►
(** The model [m] as a loader leaves it: in inference mode, on the device
    [dev], without a stored hidden state. *)
Definition reloaded (dev : Device) (m : LanguageModel) : LanguageModel :=
  mkLanguageModel (dictionary m) (is_forward_lm m) (dropout m) (hidden_size m)
    (embedding_size m) (nlayers m) (drop m) (encoder m) (rnn m) None (nout m)
    (proj m) (decoder m) false dev.

(** If [c] returns from [w], its result and its final world satisfy [Q]. *)
Definition ensures {A} (c : M A) (Q : A → World → Prop) (w : World) : Prop :=
  match c w with
  | (Ok a, w') => Q a w'
  | (Raise _, _) => True
  end.

(** A method that reads [self] once and then works on tensors. *)
Definition reads_self {A} (self : loc) (c : M A) : Prop :=
  ∃ body : LanguageModel → M A,
    c = (read self ≫= body)
    ∧ (∀ m, storeless (body m))
    ∧ (∀ m, body (without_hidden m) = body m).

End WithBackend.

(** ** Concrete inputs *)

(** A backend whose generator is a counter and whose kernels return fixed
    entries: enough to run the methods on concrete inputs. *)
Program Definition counting_backend : Backend := {|
  Generator := nat;
  reset_parameters g n := (replicate n 0.5%float, S g);
  uniform g lo hi n := (replicate n lo, S g);
  rand_mul_long g n k := (replicate k 0, S g);
  multinomial_draw g n ws := (0%nat, S g);
  uninitialized n := replicate n 1%float;
  uninitialized_long n := replicate n 1;
  dropout_kernel g p xs := (xs, S g);
  embedding_kernel ws width ks := replicate (length ks * width) 0%float;
  lstm_kernel g training p layers xs hs cs := ((xs, hs, cs), S g);
  linear_kernel ws bs xs := xs;
  exp_kernel xs := xs;
  div_kernel xs x := xs
|}.
Next Obligation. intros g n k. apply length_replicate. Qed.
Next Obligation.
  intros g n k i [-> _]%elem_of_replicate. destruct n; lia.
Qed.
Next Obligation. intros g n ws Hn. cbn. lia. Qed.

Section Concrete.
#[local] Existing Instance counting_backend.

Definition filled (s : list nat) (x : float) : Tensor :=
  mkTensor s (FloatData (replicate (numel s) x)) true None.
◄
Your instructions
Copy exactly, please, the span of lines that begins at the line with "linear_kernel ws bs xs := xs;" and ends at the last line of the data, both included.

Expected answer
  linear_kernel ws bs xs := xs;
  exp_kernel xs := xs;
  div_kernel xs x := xs
|}.
Next Obligation. intros g n k. apply length_replicate. Qed.
Next Obligation.
  intros g n k i [-> _]%elem_of_replicate. destruct n; lia.
Qed.
Next Obligation. intros g n ws Hn. cbn. lia. Qed.

Section Concrete.
#[local] Existing Instance counting_backend.

Definition filled (s : list nat) (x : float) : Tensor :=
  mkTensor s (FloatData (replicate (numel s) x)) true None.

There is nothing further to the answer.